Lemma init_boards_step A K host i status s :
  init_boards A K host i status s =
    if decide (status = 0 /\ Z.of_nat i < MAX_ETH_BOARDS) then
      match configured s i with
      | None => Some (Loop_done status, s)
      | Some path =>
          match allocate_and_init A K host i path s with
          | None => None
          | Some (status', s') =>
              if decide (status' < 0) then Some (Goto_error status', s')
              else init_boards A K host (S i) status' s'
          end
      end
    else Some (Loop_done status, s).
Proof.
  rewrite init_boards_unfold_eq at 1. unfold init_boards_unfold.
  destruct (decide (status = 0 /\ Z.of_nat i < MAX_ETH_BOARDS)); [ | reflexivity].
  unfold init_boards_unfold_clause_1.
  destruct (configured s i) as [path | ]; [ | reflexivity].
  unfold init_boards_unfold_clause_1_clause_2.
  destruct (allocate_and_init A K host i path s) as [[status' s'] | ]; [ | reflexivity].
  unfold init_boards_unfold_clause_1_clause_2_clause_2.
  destruct (decide (status' < 0)); reflexivity.
Qed.

Lemma close_boards_step i s :
  close_boards i s =
    if decide (Z.of_nat i < MAX_ETH_BOARDS) then
      match configured s i with
      | None => Some s
      | Some _ =>
          match close_board_at i s with
          | None => None
          | Some s' => close_boards (S i) s'
          end
      end
    else Some s.
Proof.
  rewrite close_boards_unfold_eq at 1. unfold close_boards_unfold.
  destruct (decide (Z.of_nat i < MAX_ETH_BOARDS)); [ | reflexivity].
  unfold close_boards_unfold_clause_1.
  destruct (configured s i) as [path | ]; [ | reflexivity].
  unfold close_boards_unfold_clause_1_clause_2.
  destruct (close_board_at i s); reflexivity.
Qed.

(** ** What the board loops rest on *)

Lemma init_board_effects E K host config_file w :
  let res := init_board E K host config_file w in
  (exists events, trace (snd res) = trace w ++ events) /\
  (fst res = 0 ->
     boards_count (snd res) = to_int (boards_count w + 1) /\
     connection (board (snd res)) <> None) /\
  (fst res <> 0 -> boards_count (snd res) = boards_count w).
Proof.
  cbv zeta. unfold init_board. cbv zeta. run_calls.
  destruct (env_load_config E _) as [config config_fingerprint].
  destruct (cJSON_IsObject _); cbn [negb];
    [ | unfold fail_without_disconnect; run_calls;
        split; [eexists; rewrite <- !app_assoc; reflexivity | ];
        split; [discriminate | reflexivity]].
  destruct (if cJSON_IsString _ then _ else _) as [valuestring | ];
    [ | unfold fail_without_disconnect; run_calls;
        split; [eexists; rewrite <- !app_assoc; reflexivity | ];
        split; [discriminate | reflexivity]].
  unfold eb_connect. run_calls.
  destruct (env_connect E _) as [handle | ].
  - unfold success_continue. run_calls.
    match goal with
    | |- context [env_register E ?h ?f0] => destruct (env_register E h f0) as [status f]
    end.
    cbn [fst snd].
    destruct (Z.eqb_spec (to_size_t (to_int status)) 0) as [Hzero | Hnonzero];
      cbn [negb fst snd board trace boards_count connection].
    + split; [eexists; rewrite <- !app_assoc; reflexivity | ].
      split; [ | intros H; contradiction].
      intros _. split; [reflexivity | discriminate].
    + split; [eexists; rewrite <- !app_assoc; reflexivity | ].
      split; [ | reflexivity].
      intros Hret. exfalso. apply Hnonzero.
      rewrite to_int_to_size_t in Hret by apply to_int_range.
      rewrite Hret. reflexivity.
  - unfold fail_disconnect, fail_without_disconnect. run_calls.
    split; [eexists; rewrite <- !app_assoc; reflexivity | ].
    split; [discriminate | reflexivity].
Qed.

Lemma on_board_init_board E K host i b path s :
  let r := on_board i b (init_board E K host path) s in
  let res := init_board E K host path (board_world i b s) in
  fst r = fst res /\
  same_settings s (snd r) /\
  (exists events, app_trace (snd r) = app_trace s ++ events) /\
  boards (snd r) = <[i := Some (board (snd res))]> (boards s) /\
  app_boards_count (snd r) = boards_count (snd res).
Proof.
  cbv zeta. unfold on_board, same_settings. cbv zeta. fold (board_world i b s).
  cbn [fst snd config_file app_comp_id board_num ifnames boards app_trace app_boards_count].
  rewrite length_insert. repeat split. eexists. reflexivity.
Qed.

Lemma on_board_close_board i b s :
  snd (on_board i b close_board s) =
    {| app_trace := app_trace s ++ [On_board i Call_eb_disconnect];
       config_file := config_file s;
       app_comp_id := app_comp_id s;
       app_boards_count := app_boards_count s;
       board_num := board_num s;
       ifnames := ifnames s;
       boards := <[i := Some {| hal_param_debug := hal_param_debug b;
                                connection := None;
                                read_request_buffer := read_request_buffer b;
                                fpga := fpga b |}]> (boards s) |}.
Proof.
  unfold on_board, close_board. cbv zeta. run_calls.
  rewrite drop_app_length. reflexivity.
Qed.

Lemma configured_from_same n : forall i s s',
  config_file s' = config_file s -> configured_from n i s' = configured_from n i s.
Proof.
  induction n as [ | n IH]; intros i s s' H; [reflexivity | ].
  cbn [configured_from]. unfold configured. rewrite H.
  destruct (config_file s !! i) as [[[ | c rest] | ] | ]; try reflexivity.
  f_equal. apply (IH (S i) s s' H).
Qed.

Lemma configured_from_le n : forall i s, (configured_from n i s <= n)%nat.
Proof.
  induction n as [ | n IH]; intros i s; [reflexivity | ].
  cbn [configured_from]. destruct (configured s i); [ | lia].
  specialize (IH (S i) s). lia.
Qed.

Lemma configured_from_configured n : forall i s j,
  (i <= j < i + configured_from n i s)%nat -> configured s j <> None.
Proof.
  induction n as [ | n IH]; intros i s j H; cbn [configured_from] in H; [lia | ].
  destruct (configured s i) eqn:Hi; [ | lia].
  destruct (decide (j = i)) as [-> | Hne]; [rewrite Hi; discriminate | ].
  apply (IH (S i)). lia.
Qed.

= = =

What you are asked to do → Output the complete data verbatim.

Answer area →
Lemma init_boards_step A K host i status s :
  init_boards A K host i status s =
    if decide (status = 0 /\ Z.of_nat i < MAX_ETH_BOARDS) then
      match configured s i with
      | None => Some (Loop_done status, s)
      | Some path =>
          match allocate_and_init A K host i path s with
          | None => None
          | Some (status', s') =>
              if decide (status' < 0) then Some (Goto_error status', s')
              else init_boards A K host (S i) status' s'
          end
      end
    else Some (Loop_done status, s).
Proof.
  rewrite init_boards_unfold_eq at 1. unfold init_boards_unfold.
  destruct (decide (status = 0 /\ Z.of_nat i < MAX_ETH_BOARDS)); [ | reflexivity].
  unfold init_boards_unfold_clause_1.
  destruct (configured s i) as [path | ]; [ | reflexivity].
  unfold init_boards_unfold_clause_1_clause_2.
  destruct (allocate_and_init A K host i path s) as [[status' s'] | ]; [ | reflexivity].
  unfold init_boards_unfold_clause_1_clause_2_clause_2.
  destruct (decide (status' < 0)); reflexivity.
Qed.

Lemma close_boards_step i s :
  close_boards i s =
    if decide (Z.of_nat i < MAX_ETH_BOARDS) then
      match configured s i with
      | None => Some s
      | Some _ =>
          match close_board_at i s with
          | None => None
          | Some s' => close_boards (S i) s'
          end
      end
    else Some s.
Proof.
  rewrite close_boards_unfold_eq at 1. unfold close_boards_unfold.
  destruct (decide (Z.of_nat i < MAX_ETH_BOARDS)); [ | reflexivity].
  unfold close_boards_unfold_clause_1.
  destruct (configured s i) as [path | ]; [ | reflexivity].
  unfold close_boards_unfold_clause_1_clause_2.
  destruct (close_board_at i s); reflexivity.
Qed.

(** ** What the board loops rest on *)

Lemma init_board_effects E K host config_file w :
  let res := init_board E K host config_file w in
  (exists events, trace (snd res) = trace w ++ events) /\
  (fst res = 0 ->
     boards_count (snd res) = to_int (boards_count w + 1) /\
     connection (board (snd res)) <> None) /\
  (fst res <> 0 -> boards_count (snd res) = boards_count w).
Proof.
  cbv zeta. unfold init_board. cbv zeta. run_calls.
  destruct (env_load_config E _) as [config config_fingerprint].
  destruct (cJSON_IsObject _); cbn [negb];
    [ | unfold fail_without_disconnect; run_calls;
        split; [eexists; rewrite <- !app_assoc; reflexivity | ];
        split; [discriminate | reflexivity]].
  destruct (if cJSON_IsString _ then _ else _) as [valuestring | ];
    [ | unfold fail_without_disconnect; run_calls;
        split; [eexists; rewrite <- !app_assoc; reflexivity | ];
        split; [discriminate | reflexivity]].
  unfold eb_connect. run_calls.
  destruct (env_connect E _) as [handle | ].
  - unfold success_continue. run_calls.
    match goal with
    | |- context [env_register E ?h ?f0] => destruct (env_register E h f0) as [status f]
    end.
    cbn [fst snd].
    destruct (Z.eqb_spec (to_size_t (to_int status)) 0) as [Hzero | Hnonzero];
      cbn [negb fst snd board trace boards_count connection].
    + split; [eexists; rewrite <- !app_assoc; reflexivity | ].
      split; [ | intros H; contradiction].
      intros _. split; [reflexivity | discriminate].
    + split; [eexists; rewrite <- !app_assoc; reflexivity | ].
      split; [ | reflexivity].
      intros Hret. exfalso. apply Hnonzero.
      rewrite to_int_to_size_t in Hret by apply to_int_range.
      rewrite Hret. reflexivity.
  - unfold fail_disconnect, fail_without_disconnect. run_calls.
    split; [eexists; rewrite <- !app_assoc; reflexivity | ].
    split; [discriminate | reflexivity].
Qed.

Lemma on_board_init_board E K host i b path s :
  let r := on_board i b (init_board E K host path) s in
  let res := init_board E K host path (board_world i b s) in
  fst r = fst res /\
  same_settings s (snd r) /\
  (exists events, app_trace (snd r) = app_trace s ++ events) /\
  boards (snd r) = <[i := Some (board (snd res))]> (boards s) /\
  app_boards_count (snd r) = boards_count (snd res).
Proof.
  cbv zeta. unfold on_board, same_settings. cbv zeta. fold (board_world i b s).
  cbn [fst snd config_file app_comp_id board_num ifnames boards app_trace app_boards_count].
  rewrite length_insert. repeat split. eexists. reflexivity.
Qed.

Lemma on_board_close_board i b s :
  snd (on_board i b close_board s) =
    {| app_trace := app_trace s ++ [On_board i Call_eb_disconnect];
       config_file := config_file s;
       app_comp_id := app_comp_id s;
       app_boards_count := app_boards_count s;
       board_num := board_num s;
       ifnames := ifnames s;
       boards := <[i := Some {| hal_param_debug := hal_param_debug b;
                                connection := None;
                                read_request_buffer := read_request_buffer b;
                                fpga := fpga b |}]> (boards s) |}.
Proof.
  unfold on_board, close_board. cbv zeta. run_calls.
  rewrite drop_app_length. reflexivity.
Qed.

Lemma configured_from_same n : forall i s s',
  config_file s' = config_file s -> configured_from n i s' = configured_from n i s.
Proof.
  induction n as [ | n IH]; intros i s s' H; [reflexivity | ].
  cbn [configured_from]. unfold configured. rewrite H.
  destruct (config_file s !! i) as [[[ | c rest] | ] | ]; try reflexivity.
  f_equal. apply (IH (S i) s s' H).
Qed.

Lemma configured_from_le n : forall i s, (configured_from n i s <= n)%nat.
Proof.
  induction n as [ | n IH]; intros i s; [reflexivity | ].
  cbn [configured_from]. destruct (configured s i); [ | lia].
  specialize (IH (S i) s). lia.
Qed.

Lemma configured_from_configured n : forall i s j,
  (i <= j < i + configured_from n i s)%nat -> configured s j <> None.
Proof.
  induction n as [ | n IH]; intros i s j H; cbn [configured_from] in H; [lia | ].
  destruct (configured s i) eqn:Hi; [ | lia].
  destruct (decide (j = i)) as [-> | Hne]; [rewrite Hi; discriminate | ].
  apply (IH (S i)). lia.
Qed.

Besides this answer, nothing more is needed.